Horseracing in Britain, which was suspended by coronavirus on 18 March, is due, as I write, to resume on Monday 1 June at Newcastle. Some French tracks reopened last week but Irish racegoers will have to wait until 8 June. In all cases, including the belated staging of the 2,000 and 1,000 Guineas at Newmarket on 6 and 7 June, Royal Ascot from 16 to 20 June and the Derby and Oaks at Epsom on 4 July, it will be racing behind closed doors.

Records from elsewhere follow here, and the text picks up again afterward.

(* ===== verification/BrokerClient.v ===== *)
(** * The client of the browser broker

    [runtime/browser/manager.py]: the requests [BrowserSessionManager] sends on
    the broker's socket, each on a connection of its own, and what it makes of
    the responses.  The connection, and how much of a response has arrived when
    it is read, are arguments. *)
From S2P Require Import Prelude Dict PyVal Effects PyStr PyBytes Json JsonLoad Config Identity.
From S2P Require Import Broker BrokerGate.

(** Whether the socket exists, whether a connection opens, and the number of
    bytes that [recv] finds, at least one, or the failure it ends in. *)
Class Ipc := {
  ipc_socket : nat -> bool;
  ipc_connect : nat -> result unit;
  ipc_arrived : nat -> result nat }.

Section Client.
Context {world : BrowserWorld} {ipc : Ipc}.
Definition RECV_BYTES : nat := Z.to_nat 4096.
Definition encode_line (v : pyval) : string := utf8_encode (dumps false v +:+ newline).
(** One exchange on a connection. *)
Definition exchange_line (payload : dict string pyval) : M Broker pyval :=
  c ← draw ipc_connect;
  of_result c ;;
  resp ← handle (encode_line (VDict payload));
  n ← draw ipc_arrived;
  n ← of_result n;
  let written := match resp with Some r => encode_line (VDict r) | None => "" end in
  let data := string_take (Nat.min RECV_BYTES (S n)) written in
  if data =s "" then mret (VDict (error_response "Empty response from broker"))
  else s ← of_result (utf8_decode data); of_result (json_loads (strip s)).
(** [_send_ipc] *)
Definition send_ipc (command : string) (kwargs : list (string * pyval)) : M Broker pyval :=
  there ← draw ipc_socket;
  if negb there then mret (VDict (error_response "Broker unavailable"))
  else
    except_all (exchange_line (foldl (fun d kv => dset kv.1 kv.2 d) [("command", VStr command)] kwargs))
      (fun e => mret (VDict (error_response (exn_str e)))).

(** *** The methods *)
Definition client_launch (url : pyval) : M Broker unit :=
  res ← send_ipc "START_BROWSER" [("url", url)];
  status ← of_result (py_get "status" VNone res);
  if is_text "ok" status then mret tt
  else of_result (py_get "message" VNone res) ;; mret tt.
Definition client_hide : M Broker pyval := send_ipc "HIDE_BROWSER" [].
Definition client_navigate (url : pyval) : M Broker pyval := send_ipc "NAVIGATE" [("url", url)].
Definition client_restart : M Broker pyval := send_ipc "RESTART_BROWSER" [].
Definition client_get_status : M Broker pyval := send_ipc "STATUS" [].
Definition client_is_running : M Broker bool :=
  res ← client_get_status;
  status ← of_result (py_get "status" VNone res);
  if is_text "ok" status then
    running ← of_result (py_get "running" VNone res);
    mret (match running with VBool b => b | _ => false end)
  else mret false.
Definition client_terminate : M Broker unit := send_ipc "STOP_BROWSER" [] ;; mret tt.
Definition client_navigate_action (action : pyval) : M Broker pyval :=
  send_ipc "NAVIGATE_ACTION" [("action", action)].
Definition client_observe : M Broker pyval := send_ipc "OBSERVE" [].
Definition client_find (query : pyval) : M Broker pyval := send_ipc "FIND" [("query", query)].
Definition client_click (t : pyval) : M Broker pyval := send_ipc "CLICK" [("target_id", t)].
Definition client_type (t text : pyval) : M Broker pyval :=
  send_ipc "TYPE" [("target_id", t); ("text", text)].
Definition client_fill (t text : pyval) : M Broker pyval :=
  send_ipc "FILL" [("target_id", t); ("text", text)].
Definition client_clear (t : pyval) : M Broker pyval := send_ipc "CLEAR" [("target_id", t)].
Definition client_select (t option_identity : pyval) : M Broker pyval :=
  send_ipc "SELECT" [("target_id", t); ("option_identity", option_identity)].
Definition client_check (t : pyval) : M Broker pyval := send_ipc "CHECK" [("target_id", t)].
Definition client_uncheck (t : pyval) : M Broker pyval := send_ipc "UNCHECK" [("target_id", t)].
Definition client_issue_authorization (t session expires_in : pyval) : M Broker pyval :=
  send_ipc "ISSUE_AUTH" [("target_id", t); ("session_id", session); ("expires_in", expires_in)].
Definition client_submit (t auth_id : pyval) : M Broker pyval :=
  send_ipc "SUBMIT" [("target_id", t); ("auth_id", auth_id)].

(** ** A request arrives as it was sent *)
Lemma printable_spec c : printable c = true ->
  (N_of_ascii c <? 128)%N = true /\ Ascii.eqb c (ascii_of_N 10) = false.
Proof. destruct c as [[] [] [] [] [] [] [] []]; intros H; (by vm_compute in H) || done. Qed.
Lemma printable_encoded s t :
  all_chars printable s = true -> utf8_encode (s +:+ t) = s +:+ utf8_encode t.
Proof.
  induction s as [|c s IH]; [done|]. intros [Hc Hs]%andb_prop. apply printable_spec in Hc as [Hc _].
  rewrite !string_app_cons. cbn [utf8_encode]. by rewrite Hc, IH.
Qed.
Lemma printable_decoded s : all_chars printable s = true -> utf8_decode s = Ok s.
Proof.
  induction s as [|c s IH]; [done|]. intros [Hc Hs]%andb_prop. apply printable_spec in Hc as [Hc _].
  cbn [utf8_decode]. by rewrite Hc, IH.
Qed.
Lemma printable_line n s :
  all_chars printable s = true -> String.length s < n -> readline n (s +:+ newline) = s +:+ newline.
Proof.
  revert n. induction s as [|c s IH]; intros n Hs Hn; [by destruct n as [|[]]; [lia|..]|].
  apply andb_prop in Hs as [[_ Hc]%printable_spec Hs]. destruct n as [|n]; [simpl in Hn; lia|].
  rewrite string_app_cons. cbn [readline]. rewrite Hc, IH; [done|done|simpl in Hn; lia].
Qed.
Lemma rstrip_line s c :
  ascii_space c = false -> rstrip_bytes (s +:+ String c newline) = s +:+ String c "".
Proof.
  intros Hc. induction s as [|x s IH].
  - simpl. by rewrite Hc.
  - rewrite !string_app_cons. cbn [rstrip_bytes]. rewrite IH. by destruct s.
Qed.

Definition served (command : string) (r : dict string pyval) : M Broker (option response) :=
  except_all (resp ← dispatch_command command r; mret (Some resp))
    (fun _ => mret (Some (error_response "Internal broker error"))).
Lemma printed_bytes v : plain v -> (exists d, v = VDict d) -> loads_bytes (dumps false v) = Ok v.
Proof.
  intros Hp [d ->]. pose proof (dumps_printable _ Hp) as Ht.
  unfold loads_bytes. rewrite printable_decoded by done.
  destruct (printed_dict d) as [s Es]. rewrite Es in Ht.
  assert (exists c w, s +:+ "}" = String c w) as (c & w & Ew) by (destruct s; simpl; eauto).
  rewrite Ew in Ht. simpl in Ht. apply andb_prop in Ht as [Hc _].
  assert (N.eqb (N_of_ascii c) 0 = false) as E0.
  { destruct c as [[] [] [] [] [] [] [] []]; (by vm_compute in Hc) || done. }
  rewrite Es, Ew. cbn [String.get]. rewrite E0, orb_false_r.
  change (bool_decide _) with false. cbv iota. rewrite <-Ew, <-Es.
  destruct (json_round_trip _ false (VDict d) Hp) as [H _].
  change (json_loads (dumps false (VDict d)) = Ok (VDict d)). by rewrite H, ordered_same.
Qed.
(** A request the client sends that fits the broker's line reaches the
    dispatch as it was given, or is refused by the schema as it was given. *)
Theorem request_arrives (payload : dict string pyval) (b : Broker) :
  plain (VDict payload) -> String.length (dumps false (VDict payload)) < MAX_REQUEST_BYTES ->
  handle (encode_line (VDict payload)) b =
  match validate_schema (VDict payload) with
  | inl err => (b, Ok (Some (error_response err)))
  | inr (command, r) => served command r b
  end.
Proof.
  intros Hp Hl. unfold handle, encode_line.
  rewrite (printable_encoded _ newline) by (by apply dumps_printable).
  change (utf8_encode newline) with newline.
  rewrite printable_line by (done || by apply dumps_printable).
  destruct (printed_dict payload) as [s Es].
  assert (rstrip_bytes (lstrip_bytes (dumps false (VDict payload) +:+ newline))
          = dumps false (VDict payload)) as ->.
  { rewrite Es. change (String "{" (s +:+ "}")) with (String "{" s +:+ "}").
    rewrite string_app_assoc. rewrite string_app_cons. cbn [lstrip_bytes].
    change (ascii_space "{") with false. cbv iota. rewrite <-string_app_cons.
    by apply rstrip_line. }
  destruct (dumps false (VDict payload) =s "") eqn:E0.
  { apply String.eqb_eq in E0. by rewrite Es in E0. }
  rewrite printed_bytes by eauto.
  destruct (validate_schema _) as [err|[command r]] eqn:Ev; [done|]. by unfold served.
Qed.

(** What part of the response says that the command is unknown. *)
Definition unknown_command : response := error_response "Unknown command: 'ISSUE_AUTH'".
Definition is_refusal (v : pyval) : bool :=
  match v with VDict d => is_text "error" (vget "status" d) | _ => false end.
Definition refusal_or_error (r : result pyval) : bool :=
  match r with Ok v => is_refusal v | Raise _ => true end.
Lemma refusal_prefixes :
  forallb (fun n => refusal_or_error (json_loads (strip (string_take n (encode_line (VDict unknown_command))))))
    (seq 0 65) = true.
Proof. by vm_compute. Qed.
Lemma string_take_all n s : String.length s <= n -> string_take n s = s.
Proof.
  revert n. induction s as [|c s IH]; intros [|n] H; simpl in *; try done; [lia|].
  f_equal. apply IH. lia.
Qed.
(** However much of the refusal has arrived, it is not an authorization. *)
Lemma refusal_read n s : utf8_decode (string_take n (encode_line (VDict unknown_command))) = Ok s ->
  refusal_or_error (json_loads (strip s)) = true.
Proof.
  assert (forall k, k < 65 -> refusal_or_error (json_loads (strip (string_take k (encode_line (VDict unknown_command))))) = true) as K.
  { intros k Hk. pose proof refusal_prefixes as H. rewrite forallb_forall in H. apply H, in_seq. lia. }
  assert (forall k, k < 65 -> utf8_decode (string_take k (encode_line (VDict unknown_command)))
                              = Ok (string_take k (encode_line (VDict unknown_command)))) as D.
  { intros k Hk. do 65 (destruct k as [|k]; [by vm_compute|]). lia. }
  destruct (decide (n < 65)) as [Hn|Hn].
  - rewrite D by done. intros H. replace s with (string_take n (encode_line (VDict unknown_command))) by congruence. by apply K.
  - rewrite string_take_all by (vm_compute; vm_compute in Hn; lia).
    rewrite <-(string_take_all 64 (encode_line _)) by (by vm_compute).
    rewrite D by lia. intros H. replace s with (string_take 64 (encode_line (VDict unknown_command))) by congruence.
    apply K. lia.
Qed.

(** Asked by its client for an authorization, a broker in any state refuses:
    the command is not in its table, so it issues none and sends nothing. *)
Theorem authorization_unavailable (t session expires : pyval) (b : Broker) :
  let payload := [("command", VStr "ISSUE_AUTH"); ("target_id", t); ("session_id", session);
                  ("expires_in", expires)] in
  plain (VDict payload) -> String.length (dumps false (VDict payload)) < MAX_REQUEST_BYTES ->
  wp (client_issue_authorization t session expires) b (fun b' r =>
    gate b' = gate b /\ bk_sent b' = bk_sent b /\ forall v, r = Ok v -> is_refusal v = true).
Proof.
  intros payload Hp Hl. unfold client_issue_authorization, send_ipc, exchange_line, draw.
  apply wp_bind. unfold wp at 1. destruct (ipc_socket _); cbn [negb].
  2:{ apply wp_ret. split_and!; [done..|]. by intros v [= <-]. }
  change (foldl _ _ _) with payload.
  assert (forall e b', gate b' = gate b -> bk_sent b' = bk_sent b ->
    wp (match exn_type e with Unmodelled => rethrow e
        | _ => mret (VDict (error_response (exn_str e))) end : M Broker pyval) b'
      (fun b' r => gate b' = gate b /\ bk_sent b' = bk_sent b /\
                   forall v, r = Ok v -> is_refusal v = true)) as H.
  { intros e b' E1 E2. destruct (exn_type e); split_and!; try done; by intros v [= <-]. }
  apply wp_try_with, wp_bind. unfold wp at 1. apply wp_bind, wp_of_result.
  destruct (ipc_connect _) as [[]|e]; [|by apply H].
  apply wp_bind. unfold wp at 1. rewrite request_arrives by done.
  change (validate_schema (VDict payload)) with
    (inl "Unknown command: 'ISSUE_AUTH'" : string + (string * dict string pyval)).
  cbv iota. apply wp_bind. unfold wp at 1. apply wp_bind, wp_of_result.
  destruct (ipc_arrived _) as [n|e]; [|by apply H].
  cbv zeta iota. destruct (_ =s "") eqn:E0; [by split_and!; [..|intros v [= <-]]|].
  apply wp_bind, wp_of_result. destruct (utf8_decode _) as [s|e] eqn:Es; [|by apply H].
  apply wp_of_result. apply refusal_read in Es.
  destruct (json_loads (strip s)) as [v|e]; [|by apply H].
  split_and!; [done..|]. by intros v' [= <-].
Qed.
End Client.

Thank you, France, for the hors d’oeuvre that served as a reminder of the hot form on the Flat of jockey Pierre-Charles Boudot and, over jumps, of François Nicolle, champion trainer for a second year last year. ‘PC’ broke many English hearts when he swooped past Enable to win last year’s Prix de l’Arc de Triomphe on Waldgeist and he holds the French record with 275 winners in the 2016 season. Ascot says that the Royal meeting will be open to international competitors, but just how many will make it to British racetracks in the short term remains uncertain.
It isn’t just the horses. You also go racing to see what it does to the character of your fellow mortals
Dale Gibson, a favourite of mine in his jockey days and now an impressive executive director of the Professional Jockeys Association, has told us about some of the changes involved in post-virus racing. With no access to saunas, jockeys’ weights will rise by 3lb and there will be reductions in field sizes to a maximum 12 initially (as compared with 18 in France). That will hurt those of us who favour the big-field heritage handicaps such as the Old Hunt Cup and the Wokingham as gambling mediums. Intriguingly, Dale suggested that if jockeys are restricted to one meeting a day, or face restrictions thanks to their international race-riding commitments, then the jockeys’ championship could open up to include the likes of Tom Marquand and Ben Curtis as challengers to the incumbent Oisin Murphy.